Content starts

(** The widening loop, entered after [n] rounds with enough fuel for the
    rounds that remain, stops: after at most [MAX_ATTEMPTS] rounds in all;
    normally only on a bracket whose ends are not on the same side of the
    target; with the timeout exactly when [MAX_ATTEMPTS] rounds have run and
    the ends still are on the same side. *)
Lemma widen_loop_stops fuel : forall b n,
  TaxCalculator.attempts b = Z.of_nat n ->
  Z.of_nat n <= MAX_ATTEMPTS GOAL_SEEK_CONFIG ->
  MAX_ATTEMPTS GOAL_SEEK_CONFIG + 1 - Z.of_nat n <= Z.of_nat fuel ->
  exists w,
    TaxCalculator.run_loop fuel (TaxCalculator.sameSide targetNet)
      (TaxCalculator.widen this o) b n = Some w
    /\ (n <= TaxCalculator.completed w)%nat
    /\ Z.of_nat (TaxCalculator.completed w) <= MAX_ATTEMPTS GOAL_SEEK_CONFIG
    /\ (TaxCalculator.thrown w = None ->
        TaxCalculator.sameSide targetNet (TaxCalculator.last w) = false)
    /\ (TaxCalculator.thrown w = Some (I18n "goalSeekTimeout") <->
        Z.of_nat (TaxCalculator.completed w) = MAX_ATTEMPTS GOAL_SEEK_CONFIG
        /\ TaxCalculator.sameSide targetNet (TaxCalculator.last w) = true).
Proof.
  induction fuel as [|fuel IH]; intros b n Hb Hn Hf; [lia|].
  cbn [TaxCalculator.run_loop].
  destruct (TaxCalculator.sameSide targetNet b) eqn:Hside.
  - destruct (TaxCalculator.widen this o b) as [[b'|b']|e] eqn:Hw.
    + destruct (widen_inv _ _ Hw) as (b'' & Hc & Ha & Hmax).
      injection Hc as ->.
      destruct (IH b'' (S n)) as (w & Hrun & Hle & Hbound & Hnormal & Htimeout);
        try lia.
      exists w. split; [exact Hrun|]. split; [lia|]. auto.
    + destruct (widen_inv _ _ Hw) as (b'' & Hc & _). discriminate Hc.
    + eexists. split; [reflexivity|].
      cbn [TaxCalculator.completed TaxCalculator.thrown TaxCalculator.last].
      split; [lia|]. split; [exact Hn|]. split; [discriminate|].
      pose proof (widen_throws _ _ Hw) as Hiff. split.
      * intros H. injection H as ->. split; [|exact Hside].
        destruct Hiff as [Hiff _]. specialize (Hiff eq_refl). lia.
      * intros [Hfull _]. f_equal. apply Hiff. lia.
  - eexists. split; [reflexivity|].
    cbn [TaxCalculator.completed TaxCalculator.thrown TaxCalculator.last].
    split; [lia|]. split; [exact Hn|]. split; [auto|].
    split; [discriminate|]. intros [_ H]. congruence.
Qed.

Content ends

• _WHAT THIS TASK INVOLVES_: Write down again, exactly as given, only the lines above that fall from the line with "normally only on" to the line with "destruct Hiff as", inclusive.

• _TASK OUTPUT_:
    normally only on a bracket whose ends are not on the same side of the
    target; with the timeout exactly when [MAX_ATTEMPTS] rounds have run and
    the ends still are on the same side. *)
Lemma widen_loop_stops fuel : forall b n,
  TaxCalculator.attempts b = Z.of_nat n ->
  Z.of_nat n <= MAX_ATTEMPTS GOAL_SEEK_CONFIG ->
  MAX_ATTEMPTS GOAL_SEEK_CONFIG + 1 - Z.of_nat n <= Z.of_nat fuel ->
  exists w,
    TaxCalculator.run_loop fuel (TaxCalculator.sameSide targetNet)
      (TaxCalculator.widen this o) b n = Some w
    /\ (n <= TaxCalculator.completed w)%nat
    /\ Z.of_nat (TaxCalculator.completed w) <= MAX_ATTEMPTS GOAL_SEEK_CONFIG
    /\ (TaxCalculator.thrown w = None ->
        TaxCalculator.sameSide targetNet (TaxCalculator.last w) = false)
    /\ (TaxCalculator.thrown w = Some (I18n "goalSeekTimeout") <->
        Z.of_nat (TaxCalculator.completed w) = MAX_ATTEMPTS GOAL_SEEK_CONFIG
        /\ TaxCalculator.sameSide targetNet (TaxCalculator.last w) = true).
Proof.
  induction fuel as [|fuel IH]; intros b n Hb Hn Hf; [lia|].
  cbn [TaxCalculator.run_loop].
  destruct (TaxCalculator.sameSide targetNet b) eqn:Hside.
  - destruct (TaxCalculator.widen this o b) as [[b'|b']|e] eqn:Hw.
    + destruct (widen_inv _ _ Hw) as (b'' & Hc & Ha & Hmax).
      injection Hc as ->.
      destruct (IH b'' (S n)) as (w & Hrun & Hle & Hbound & Hnormal & Htimeout);
        try lia.
      exists w. split; [exact Hrun|]. split; [lia|]. auto.
    + destruct (widen_inv _ _ Hw) as (b'' & Hc & _). discriminate Hc.
    + eexists. split; [reflexivity|].
      cbn [TaxCalculator.completed TaxCalculator.thrown TaxCalculator.last].
      split; [lia|]. split; [exact Hn|]. split; [discriminate|].
      pose proof (widen_throws _ _ Hw) as Hiff. split.
      * intros H. injection H as ->. split; [|exact Hside].
        destruct Hiff as [Hiff _]. specialize (Hiff eq_refl). lia.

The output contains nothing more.